§ **Record excerpts**:
▬▬▬▬▬▬
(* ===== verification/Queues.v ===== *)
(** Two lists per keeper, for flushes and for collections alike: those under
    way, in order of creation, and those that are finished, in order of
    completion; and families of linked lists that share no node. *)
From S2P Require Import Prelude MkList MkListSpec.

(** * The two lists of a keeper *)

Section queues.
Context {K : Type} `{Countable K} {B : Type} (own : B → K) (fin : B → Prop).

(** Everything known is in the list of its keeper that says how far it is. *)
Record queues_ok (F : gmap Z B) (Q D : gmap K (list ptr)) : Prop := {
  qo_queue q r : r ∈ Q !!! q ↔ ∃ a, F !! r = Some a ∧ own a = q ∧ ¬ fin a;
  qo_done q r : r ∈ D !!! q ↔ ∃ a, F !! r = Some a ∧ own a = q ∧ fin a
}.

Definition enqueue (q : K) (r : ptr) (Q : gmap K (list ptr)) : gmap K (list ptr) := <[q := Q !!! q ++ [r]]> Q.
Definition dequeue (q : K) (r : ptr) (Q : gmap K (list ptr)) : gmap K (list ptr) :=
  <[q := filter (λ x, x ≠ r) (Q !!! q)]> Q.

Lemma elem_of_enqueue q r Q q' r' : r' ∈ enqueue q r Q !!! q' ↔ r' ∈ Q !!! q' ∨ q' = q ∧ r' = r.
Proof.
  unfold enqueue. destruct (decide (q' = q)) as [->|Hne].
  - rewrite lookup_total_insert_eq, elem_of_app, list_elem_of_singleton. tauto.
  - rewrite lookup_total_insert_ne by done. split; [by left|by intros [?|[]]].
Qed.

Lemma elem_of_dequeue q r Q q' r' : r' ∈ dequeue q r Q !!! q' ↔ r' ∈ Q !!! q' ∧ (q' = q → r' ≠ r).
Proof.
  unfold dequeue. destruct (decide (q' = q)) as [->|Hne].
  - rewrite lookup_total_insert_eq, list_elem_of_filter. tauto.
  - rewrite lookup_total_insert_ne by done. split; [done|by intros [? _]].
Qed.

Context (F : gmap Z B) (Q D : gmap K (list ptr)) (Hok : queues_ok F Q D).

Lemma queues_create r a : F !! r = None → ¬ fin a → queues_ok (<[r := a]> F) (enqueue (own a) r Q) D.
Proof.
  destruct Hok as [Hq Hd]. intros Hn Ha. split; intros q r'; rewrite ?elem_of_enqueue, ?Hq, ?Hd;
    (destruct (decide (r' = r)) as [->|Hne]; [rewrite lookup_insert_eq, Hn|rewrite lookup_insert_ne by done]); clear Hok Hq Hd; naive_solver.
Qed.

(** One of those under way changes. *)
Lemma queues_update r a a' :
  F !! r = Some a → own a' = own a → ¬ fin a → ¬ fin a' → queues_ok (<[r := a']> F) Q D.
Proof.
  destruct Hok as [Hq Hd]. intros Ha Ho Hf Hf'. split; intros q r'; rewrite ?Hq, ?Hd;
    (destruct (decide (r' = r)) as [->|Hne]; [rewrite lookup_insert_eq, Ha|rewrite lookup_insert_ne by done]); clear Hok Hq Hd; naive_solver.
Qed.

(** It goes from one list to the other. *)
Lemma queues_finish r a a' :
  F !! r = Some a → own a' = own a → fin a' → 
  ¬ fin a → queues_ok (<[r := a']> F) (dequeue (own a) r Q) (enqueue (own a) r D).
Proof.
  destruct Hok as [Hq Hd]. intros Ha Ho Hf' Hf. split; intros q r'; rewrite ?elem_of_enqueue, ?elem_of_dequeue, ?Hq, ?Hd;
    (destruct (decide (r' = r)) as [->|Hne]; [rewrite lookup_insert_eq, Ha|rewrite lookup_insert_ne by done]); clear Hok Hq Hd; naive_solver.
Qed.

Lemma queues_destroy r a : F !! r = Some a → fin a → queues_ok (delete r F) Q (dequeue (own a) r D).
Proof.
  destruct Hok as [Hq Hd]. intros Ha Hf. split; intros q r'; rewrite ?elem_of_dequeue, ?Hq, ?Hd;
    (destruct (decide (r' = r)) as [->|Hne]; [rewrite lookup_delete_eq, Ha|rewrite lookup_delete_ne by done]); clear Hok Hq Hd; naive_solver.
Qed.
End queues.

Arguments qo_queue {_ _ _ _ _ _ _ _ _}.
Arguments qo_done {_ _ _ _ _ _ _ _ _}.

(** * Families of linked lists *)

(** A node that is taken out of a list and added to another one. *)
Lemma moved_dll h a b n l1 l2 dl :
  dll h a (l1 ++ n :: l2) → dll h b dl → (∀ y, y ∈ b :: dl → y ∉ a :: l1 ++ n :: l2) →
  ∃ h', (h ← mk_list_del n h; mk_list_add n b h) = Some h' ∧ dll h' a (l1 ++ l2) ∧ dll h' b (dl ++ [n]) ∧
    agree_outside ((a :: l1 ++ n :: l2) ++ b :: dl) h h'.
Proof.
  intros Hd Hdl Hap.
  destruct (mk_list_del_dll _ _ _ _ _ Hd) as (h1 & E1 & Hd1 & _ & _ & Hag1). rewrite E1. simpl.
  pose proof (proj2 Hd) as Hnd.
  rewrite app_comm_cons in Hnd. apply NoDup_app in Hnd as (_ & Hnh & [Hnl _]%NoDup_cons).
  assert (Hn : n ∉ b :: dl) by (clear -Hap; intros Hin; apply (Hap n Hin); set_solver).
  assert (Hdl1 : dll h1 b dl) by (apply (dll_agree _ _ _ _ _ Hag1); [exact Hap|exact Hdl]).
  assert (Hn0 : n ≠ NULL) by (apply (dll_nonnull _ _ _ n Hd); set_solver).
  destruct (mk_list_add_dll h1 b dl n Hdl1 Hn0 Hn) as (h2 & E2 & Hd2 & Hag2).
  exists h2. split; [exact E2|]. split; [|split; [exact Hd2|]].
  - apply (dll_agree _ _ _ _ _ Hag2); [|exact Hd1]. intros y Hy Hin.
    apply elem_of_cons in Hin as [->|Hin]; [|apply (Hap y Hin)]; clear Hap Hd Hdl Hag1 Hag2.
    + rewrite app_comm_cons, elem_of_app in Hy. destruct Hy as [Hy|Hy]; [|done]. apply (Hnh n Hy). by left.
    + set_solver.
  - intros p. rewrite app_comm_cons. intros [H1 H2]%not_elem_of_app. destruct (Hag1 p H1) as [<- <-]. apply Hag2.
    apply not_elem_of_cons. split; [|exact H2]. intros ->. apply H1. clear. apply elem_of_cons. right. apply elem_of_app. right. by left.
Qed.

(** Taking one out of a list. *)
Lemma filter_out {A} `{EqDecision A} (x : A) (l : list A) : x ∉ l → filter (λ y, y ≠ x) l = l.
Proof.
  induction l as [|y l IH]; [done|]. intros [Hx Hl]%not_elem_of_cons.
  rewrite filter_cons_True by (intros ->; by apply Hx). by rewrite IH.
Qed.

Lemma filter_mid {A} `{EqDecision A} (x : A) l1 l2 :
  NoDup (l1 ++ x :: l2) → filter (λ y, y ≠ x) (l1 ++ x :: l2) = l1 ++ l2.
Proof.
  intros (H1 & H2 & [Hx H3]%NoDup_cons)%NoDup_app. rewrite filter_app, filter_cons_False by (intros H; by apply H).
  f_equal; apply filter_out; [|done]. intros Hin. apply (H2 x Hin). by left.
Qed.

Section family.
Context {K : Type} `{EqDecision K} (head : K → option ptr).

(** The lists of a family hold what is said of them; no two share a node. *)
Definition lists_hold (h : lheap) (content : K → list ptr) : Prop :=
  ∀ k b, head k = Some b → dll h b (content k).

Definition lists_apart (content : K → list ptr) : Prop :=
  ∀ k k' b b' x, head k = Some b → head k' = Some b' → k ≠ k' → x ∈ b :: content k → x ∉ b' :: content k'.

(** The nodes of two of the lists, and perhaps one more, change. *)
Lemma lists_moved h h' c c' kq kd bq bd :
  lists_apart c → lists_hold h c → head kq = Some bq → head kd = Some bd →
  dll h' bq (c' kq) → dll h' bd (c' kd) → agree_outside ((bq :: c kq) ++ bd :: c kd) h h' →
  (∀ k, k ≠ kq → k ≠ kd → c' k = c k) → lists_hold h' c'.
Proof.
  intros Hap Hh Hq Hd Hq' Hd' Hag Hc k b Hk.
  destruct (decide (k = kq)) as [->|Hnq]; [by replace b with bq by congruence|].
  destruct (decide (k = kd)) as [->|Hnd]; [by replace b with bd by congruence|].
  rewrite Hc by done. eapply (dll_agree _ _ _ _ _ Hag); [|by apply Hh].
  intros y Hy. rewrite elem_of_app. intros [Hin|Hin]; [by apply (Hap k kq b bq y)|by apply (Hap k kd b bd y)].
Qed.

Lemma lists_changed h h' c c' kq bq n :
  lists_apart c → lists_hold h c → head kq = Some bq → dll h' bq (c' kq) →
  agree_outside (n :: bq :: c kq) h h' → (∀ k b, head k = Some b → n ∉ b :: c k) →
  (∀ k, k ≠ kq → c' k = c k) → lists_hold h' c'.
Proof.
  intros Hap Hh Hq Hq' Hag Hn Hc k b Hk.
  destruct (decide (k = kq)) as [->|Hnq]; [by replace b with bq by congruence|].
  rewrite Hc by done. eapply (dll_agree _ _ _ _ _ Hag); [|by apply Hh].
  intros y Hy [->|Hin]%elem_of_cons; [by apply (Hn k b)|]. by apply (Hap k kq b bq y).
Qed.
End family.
▬▬▬▬▬▬
§ **What is being asked**: What do the lines above say from the one containing "From S2P Require" down to the one containing "qo_queue q r"? Return them exactly, both end lines included, and only them.

§ **Answer space**:
From S2P Require Import Prelude MkList MkListSpec.

(** * The two lists of a keeper *)

Section queues.
Context {K : Type} `{Countable K} {B : Type} (own : B → K) (fin : B → Prop).

(** Everything known is in the list of its keeper that says how far it is. *)
Record queues_ok (F : gmap Z B) (Q D : gmap K (list ptr)) : Prop := {
  qo_queue q r : r ∈ Q !!! q ↔ ∃ a, F !! r = Some a ∧ own a = q ∧ ¬ fin a;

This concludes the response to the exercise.